Ah yes, singing while you're working, one of my favorites. Today, a local restaurant owner taking over a new business had me working on an illuminated sign inside the building, and I was dancing around a little and singing to "Shawty's got a fire going on the dance floor", just to put everyone else's head through, especially the owner after I started a plastic plumbing fire. It got us all some free pizza and pop, and another gig offer for me. Do you know about plastic fires, not that you should?
Seeing what you're doing is the first time I've gotten into it with computers and modern keys, so I'm glad I left it behind at the start. Just the traditional and the creative was overwhelming. Thinking about composing when you can sample and play any part and sound like anything isn't where I'm at at all, and is so far beyond me now I'll never get into it.
What I'd like is to hear some of your music to see how you're working it.
That would open my ears more than reading here opens my eyes.
And you're right about those sweet gospel sounds. Most people don't think of Scottish Presbyterian choirs as "gospel", but that's how I started singing, in the choir in a church where my parents were founding members. I'm tempted to upload a picture of my mother, who sang lead soprano in the adult choir. She's the one who had a wild beauty with her voice. I'll never feel that love again.

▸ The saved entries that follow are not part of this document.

(** * HTTPHeaderField: RFC 7230 header field validation

    A shallow embedding of
    [src/bun.js/bindings/webcore/HTTPHeaderField.cpp]: the character
    classifiers of namespace [RFC7230], the name validator, the value
    validator (a four-state scanner with a comment depth counter) and
    [HTTPHeaderField::create].

    Strings are lists of UTF-16 code units.  A [StringView] over 8-bit
    storage hands out its characters zero-extended to [char16_t], so one
    representation serves both widths; a code unit is a [Z]. *)

From Stdlib Require Import ZArith Lia Bool List String Ascii.
From stdpp Require Import base tactics option list numbers.
Import ListNotations.

Local Open Scope Z_scope.

(** ** Code units *)

Definition char16_t := Z.
Definition LChar := Z.

(** [static_cast<LChar>(c)]: the low eight bits. *)
Definition static_cast_LChar (c : char16_t) : LChar := c mod 0x100.

(** [size_t] arithmetic wraps modulo 2^64. *)
Definition SIZE_MOD : Z := 2 ^ 64.
Definition wrap_size_t (z : Z) : Z := z mod SIZE_MOD.

(** Literal text for examples: the code units of a (7-bit) string. *)
Definition chr (a : ascii) : char16_t := Z.of_N (N_of_ascii a).
Definition str (s : string) : list char16_t := map chr (list_ascii_of_string s).

Definition DQUOTE : char16_t := 0x22.
Definition BACKSLASH : char16_t := 0x5C.
Definition LPAREN : char16_t := 0x28.
Definition RPAREN : char16_t := 0x29.

(** ** Helpers of the string library (not part of this file's source) *)

(** Modelled from the spec: [isASCIIAlpha] is declared in the string
    library's character-type header; the spec's [tchar] says "ASCII
    letter". *)
Definition isASCIIAlpha (c : Z) : bool :=
  ((0x41 <=? c) && (c <=? 0x5A)) || ((0x61 <=? c) && (c <=? 0x7A)).

(** Modelled from the spec: [isASCIIDigit] is declared in the string
    library's character-type header; the spec's [tchar] says "ASCII
    digit". *)
Definition isASCIIDigit (c : Z) : bool := (0x30 <=? c) && (c <=? 0x39).

(** Modelled from the spec: [isTabOrSpace] is declared in the string
    library; the spec says "horizontal whitespace (space, tab)". *)
Definition isTabOrSpace (c : char16_t) : bool := (c =? 0x20) || (c =? 0x09).

Fixpoint dropWhile {A} (p : A -> bool) (s : list A) : list A :=
  match s with
  | [] => []
  | c :: s' => if p c then dropWhile p s' else s
  end.

(** Modelled from the spec: [StringView::trim] is the string library's
    trimming primitive; the spec says it strips the characters matching
    the predicate "from both ends". *)
Definition trim {A} (p : A -> bool) (s : list A) : list A :=
  rev (dropWhile p (rev (dropWhile p s))).

Module RFC7230.

(** ** Character classifiers *)

(** [isTokenCharacter(LChar)] *)
Definition isTokenCharacter_LChar (c : LChar) : bool :=
  isASCIIAlpha c || isASCIIDigit c
  || (c =? 0x21) (* ! *) || (c =? 0x23) (* # *) || (c =? 0x24) (* $ *)
  || (c =? 0x25) (* % *) || (c =? 0x26) (* & *)
  || (c =? 0x27) (* apostrophe *)
  || (c =? 0x2A) (* asterisk *) || (c =? 0x2B) (* + *) || (c =? 0x2D) (* - *)
  || (c =? 0x2E) (* . *) || (c =? 0x5E) (* ^ *) || (c =? 0x5F) (* _ *)
  || (c =? 0x60) (* grave accent *)
  || (c =? 0x7C) (* | *) || (c =? 0x7E) (* ~ *).

(** [isDelimiter(LChar)] *)
Definition isDelimiter_LChar (c : LChar) : bool :=
  (c =? 0x28) (* left parenthesis *) || (c =? 0x29) (* right parenthesis *)
  || (c =? 0x2C) (* , *)
  || (c =? 0x2F) (* / *) || (c =? 0x3A) (* : *) || (c =? 0x3B) (* ; *)
  || (c =? 0x3C) (* < *) || (c =? 0x3D) (* = *) || (c =? 0x3E) (* > *)
  || (c =? 0x3F) (* ? *) || (c =? 0x40) (* @ *) || (c =? 0x5B) (* [ *)
  || (c =? 0x5C) (* backslash *) || (c =? 0x5D) (* ] *) || (c =? 0x7B) (* { *)
  || (c =? 0x7D) (* } *) || (c =? 0x22) (* double quote *).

I hope your music maintains your traditions, a touchstone for all our lives.
as always, John Watt
P.S. If you ever see Timothy Leary, give him a smackdown for me. I bought his album because he said on t.v. that Jimi Hendrix came in for a while and played guitar in the background, so I bought it but never heard Jimi. If I wasn't visiting a friend who had a small canyon below his back deck, I never would have frisbied that album out into far space, the only record I've ever thrown away.
I hope you don't mind all this off-topic, as notational as I can be.